■ What you have to do: Working from the records below, repeat exactly the lines starting at the line that contains "GEOS_GEOMETRYCOLLECTION factory array" and ending at the line that contains "GEOS_MULTILINESTRING factory array", inclusive.

■ Records provided:
(** What one turn of the loop of [verify_keys] does when [aws] runs. *)
Lemma verify_key_installed self k meta m :
  aws_installed m = true →
  verify_key self k meta m =
    let w := world m in
    let look := head_object (bucket self) k (profile self) in
    match head_result w (bucket self) k (profile self) with
    | Found (_ :: _) => (Return tt, Machine true (world_step w look), [look])
    | Found [] =>
        let note := stderr_write ("no metadata found for " +:+ k +:+ " updating..."
                                  +:+ String newline "") in
        let upd := copy_object (bucket self) k (bucket self +:+ "/" +:+ k) meta
                               "REPLACE" (profile self) in
        (Return tt,
         Machine true (world_step (world_step (world_step w look) note) upd),
         [look; note; upd])
    | _ =>
        let note := stderr_write ("creating key '" +:+ k +:+ "'"
                                  +:+ String newline "") in
        let put := put_object (bucket self) k meta (profile self) in
        (Return tt,
         Machine true (world_step (world_step (world_step w look) note) put),
         [look; note; put])
    end.
Proof.
  destruct m as [i w]. simpl. intros ->.
  unfold verify_key, try_except, bind, key_exists, popen_head_object, spawn_aws,
    emit, lift, meta_check, meta_update, create_key. simpl.
  destruct (head_result w (bucket self) k (profile self)) as [[|kv md]| |c];
    reflexivity.
Qed.

(** Without [aws] the lookup raises, the handler announces a creation and
    the creation raises in turn. *)
Lemma verify_key_not_installed self k meta m :
  aws_installed m = false →
  verify_key self k meta m =
    let note := stderr_write ("creating key '" +:+ k +:+ "'"
                              +:+ String newline "") in
    (Raise FileNotFoundError, Machine false (world_step (world m) note), [note]).
Proof.
  destruct m as [i w]. simpl. intros ->. reflexivity.
Qed.
(** The relate log a construction leaves. *)
Lemma create_geometry_collection_relate_log module type factory
    (array : list VALUE) (w : World) :
  ∃ issued before,
    relate_log (snd (create_geometry_collection module type factory array w))
    = relate_log w
      ++ omap (query_entry
                 (handles_from (fresh w)
                    (converted_prefix factory (cast_type_for type) array).*1))
              issued
    ∧ all_queries (length array) = issued ++ before
    ∧ (type ≠ GEOS_MULTIPOLYGON ∨ Z.land (factory_flags factory) 1 ≠ 0 →
       issued = [])
    ∧ (fst (create_geometry_collection module type factory array w) ≠ Qnil →
       type = GEOS_MULTIPOLYGON → Z.land (factory_flags factory) 1 = 0 →
       before = []).
Proof.
  set (pre := converted_prefix factory (cast_type_for type) array).
  destruct (decide (length pre = length array)) as [Hall|Hsome].
  - rewrite create_geometry_collection_converted by done. cbv zeta. fold pre.
    destruct (engine_assembles type pre.*1).
    2:{ exists [], (all_queries (length array)). cbn [fst snd omap list_omap].
        rewrite app_nil_r. repeat split; done. }
    destruct ((type =? GEOS_MULTIPOLYGON) && (Z.land (factory_flags factory) 1 =? 0))
      eqn:Hval.
    2:{ exists [], (all_queries (length array)). cbn [fst snd omap list_omap].
        rewrite app_nil_r. split; [done|]. split; [done|]. split; [done|].
        intros _ Htype Hflag. rewrite Htype, Hflag in Hval. done. }
    apply andb_prop in Hval as [Htype%Z.eqb_eq Hflag%Z.eqb_eq].
    pose proof (issue_until_problem_prefix
                  (query_answer (handles_from (fresh w) pre.*1))
                  (all_queries (length array))) as Hprefix.
    destruct (issue_until_problem _ _) as [issued problem].
    destruct Hprefix as [Hzero Hnonzero]. cbn [fst snd].
    destruct (Z.eqb_spec problem 0) as [Hz|Hnz]; cbn [negb].
    + destruct (Hzero Hz) as [-> _]. exists (all_queries (length array)), [].
      split; [done|]. split; [by rewrite app_nil_r|]. split; [|done].
      intros [?|?]; done.
    + destruct (Hnonzero Hnz) as (front & q & after & Hq & -> & _).
      exists (front ++ [q]), after. split; [done|].
      split; [by rewrite <- app_assoc|]. split; [|done]. intros [?|?]; done.
  - rewrite create_geometry_collection_rollback by done. cbn [fst snd relate_log].
    exists [], (all_queries (length array)). cbn [omap list_omap].
    rewrite app_nil_r. repeat split; done.
Qed.

(** X10. The constructor issues relate queries only for a MultiPolygon built
    by a factory whose validation bit is clear: the class methods of
    GeometryCollection, MultiPoint and MultiLineString never issue one,
    whatever their elements, and neither does that of MultiPolygon when the
    bit is set. *)
Theorem X10_relate_only_for_validated_multipolygon (module factory : VALUE)
    (array : list VALUE) (w : World) :
  relate_log (snd (cmethod_geometry_collection_create module factory array w))
  = relate_log w
  ∧ relate_log (snd (cmethod_multi_point_create module factory array w))
    = relate_log w
  ∧ relate_log (snd (cmethod_multi_line_string_create module factory array w))
    = relate_log w
  ∧ (Z.land (factory_flags factory) 1 ≠ 0 →
     relate_log (snd (cmethod_multi_polygon_create module factory array w))
     = relate_log w).
Proof.
  unfold cmethod_geometry_collection_create, cmethod_multi_point_create,
    cmethod_multi_line_string_create, cmethod_multi_polygon_create.
  repeat split.
  - destruct (create_geometry_collection_relate_log module
                GEOS_GEOMETRYCOLLECTION factory array w)
      as (issued & before & -> & _ & Hnone & _).
    rewrite Hnone by (by left). by rewrite app_nil_r.
  - destruct (create_geometry_collection_relate_log module
                GEOS_MULTIPOINT factory array w)
      as (issued & before & -> & _ & Hnone & _).
    rewrite Hnone by (by left). by rewrite app_nil_r.
  - destruct (create_geometry_collection_relate_log module
                GEOS_MULTILINESTRING factory array w)
      as (issued & before & -> & _ & Hnone & _).
    rewrite Hnone by (by left). by rewrite app_nil_r.
  - intros Hflag.
    destruct (create_geometry_collection_relate_log module
                GEOS_MULTIPOLYGON factory array w)
      as (issued & before & -> & _ & Hnone & _).
    rewrite Hnone by (by right). by rewrite app_nil_r.
Qed.

Lemma all_queries_length (len : nat) :
  length (all_queries len) = (len * (len - 1))%nat.
Proof.
  drop_collaborators.
  assert (∀ i from count, length (row_queries i from count) = (2 * count)%nat)
    as Hrow.
  { intros i from count. unfold row_queries. revert from.
    induction count as [|count IH]; intros from; [done|].
    cbn [seq flat_map]. rewrite length_app, IH. simpl. lia. }
  assert (∀ m, length (flat_map (λ i, row_queries i 0 i) (seq 1 m))
               = (m * (m + 1))%nat) as Hsum.
  { induction m as [|m IH]; [done|].
    rewrite seq_S, flat_map_app, length_app, IH. cbn [flat_map].
    rewrite app_nil_r, Hrow. lia. }
  unfold all_queries. rewrite Hsum. destruct len as [|len]; [done|].
  simpl. rewrite Nat.sub_0_r. lia.
Qed.

(** X11. For [n] elements the constructor issues at most n(n-1) relate
    queries, two for each pair of members; a validated MultiPolygon that is
    constructed has cost exactly n(n-1) of them. *)
Theorem X11_relate_query_count module type factory
    (array : list VALUE) (w : World) :
  let run := create_geometry_collection module type factory array w in
  let n := length array in
  (length (relate_log (snd run)) ≤ length (relate_log w) + n * (n - 1))%nat
  ∧ (fst run ≠ Qnil → type = GEOS_MULTIPOLYGON →
     Z.land (factory_flags factory) 1 = 0 →
     length (relate_log (snd run)) = (length (relate_log w) + n * (n - 1))%nat).
Proof.
  cbv zeta.
  destruct (create_geometry_collection_relate_log module type factory array w)
    as (issued & before & Hlog & Hall & _ & Hfull).
  pose proof (all_queries_length (length array)) as Hcount.
  rewrite Hall, length_app in Hcount.
  split.
  - rewrite Hlog, length_app.
    pose proof (length_omap_le
                  (query_entry (handles_from (fresh w)
                     (converted_prefix factory (cast_type_for type) array).*1))
                  issued).
    lia.
  - intros Hres Htype Hflag. specialize (Hfull Hres Htype Hflag). subst before.
    rewrite app_nil_r in Hall. simpl in Hcount.
    assert (result_is := Hres).
    destruct (create_geometry_collection module type factory array w)
      as [result w'] eqn:Hrun. cbn [fst snd] in *.
    destruct (create_geometry_collection_success _ _ _ _ _ _ _ Hrun Hres)
      as (Hconv & _).
    rewrite Hlog, length_app. f_equal.
    assert (length (omap (query_entry (handles_from (fresh w)
                       (converted_prefix factory (cast_type_for type) array).*1))
                      issued) = length issued) as ->; [|lia].
    assert (∀ q, q ∈ issued →
              is_Some (query_entry (handles_from (fresh w)
                 (converted_prefix factory (cast_type_for type) array).*1) q))
      as Hsome.
    { intros q Hq. rewrite <- Hall in Hq.
      apply elem_of_all_queries in Hq as (i & j & Hij & Hq).
      assert (query_entry (handles_from (fresh w)
                (converted_prefix factory (cast_type_for type) array).*1) (i, j, q.2)
              = query_entry (handles_from (fresh w)
                (converted_prefix factory (cast_type_for type) array).*1) q) as <-.
      { by destruct Hq as [-> | ->]. }
      unfold query_entry. cbn [fst snd]. rewrite !handles_from_lookup.
      destruct (lookup_lt_is_Some_2
                  (converted_prefix factory (cast_type_for type) array).*1 i
                  ltac:(rewrite length_fmap; lia)) as [gi ->].
      destruct (lookup_lt_is_Some_2
                  (converted_prefix factory (cast_type_for type) array).*1 j
                  ltac:(rewrite length_fmap; lia)) as [gj ->].
      by eexists. }
    clear -Hsome. induction issued as [|q issued IH]; [done|].
    cbn [omap list_omap].
    destruct (Hsome q ltac:(by left)) as [e ->]. simpl. f_equal.
    apply IH. intros q' Hq'. apply Hsome. by right.
Qed.

(** X12. With fewer than two elements there is no pair to check: if the
    elements convert and the engine assembles them, the collection is
    constructed whatever its kind, the validation bit and the relate
    answers, and no relate query is issued. An empty array in particular
    yields a collection of count zero without class array, by one
    allocation. *)
Theorem X12_fewer_than_two_elements module type factory
    (array : list VALUE) (w : World) :
  let pre := converted_prefix factory (cast_type_for type) array in
  let run := create_geometry_collection module type factory array w in
  (length array ≤ 1)%nat →
  length pre = length array →
  engine_assembles type (fst <$> pre) = true →
  fst run = TypedData module (Some (assembled_collection type (fst <$> pre) w))
              factory (sparse_klasses (snd <$> pre))
  ∧ relate_log (snd run) = relate_log w
  ∧ (array = [] →
     run = (TypedData module (Some (Ptr (fresh w) (Geom type 0 [] []))) factory Qnil,
            allocated 1 w)).
Proof.
  intros pre run Hshort Hall Hasm. subst run.
  rewrite create_geometry_collection_converted by done. cbv zeta. fold pre.
  rewrite Hasm.
  assert (all_queries (length array) = []) as ->.
  { destruct array as [|? [|? ?]]; [done|done|simpl in Hshort; lia]. }
  cbn [issue_until_problem fst snd Z.eqb negb].
  split; [by destruct (_ && _)|]. split.
  - destruct (_ && _); cbn; by rewrite ?app_nil_r.
  - intros ->.
    assert (∀ log, MkWorld ({[(fresh w + 0)%nat]} ∪ (∅ ∪ live w) ∖ ∅)
                     (S (fresh w + 0)) log (yielded w)
                   = MkWorld ({[fresh w]} ∪ ∅ ∪ live w) (fresh w + 1) log (yielded w))
      as Hworld.
    { intros log. rewrite Nat.add_0_r. f_equal; [set_solver|lia]. }
    unfold assembled_collection, log_queries, allocated.
    destruct (_ && _); cbn; rewrite ?app_nil_r, (Hworld (relate_log w)),
      Nat.add_0_r; done.
Qed.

■ Finished exercise:
                GEOS_GEOMETRYCOLLECTION factory array w)
      as (issued & before & -> & _ & Hnone & _).
    rewrite Hnone by (by left). by rewrite app_nil_r.
  - destruct (create_geometry_collection_relate_log module
                GEOS_MULTIPOINT factory array w)
      as (issued & before & -> & _ & Hnone & _).
    rewrite Hnone by (by left). by rewrite app_nil_r.
  - destruct (create_geometry_collection_relate_log module
                GEOS_MULTILINESTRING factory array w)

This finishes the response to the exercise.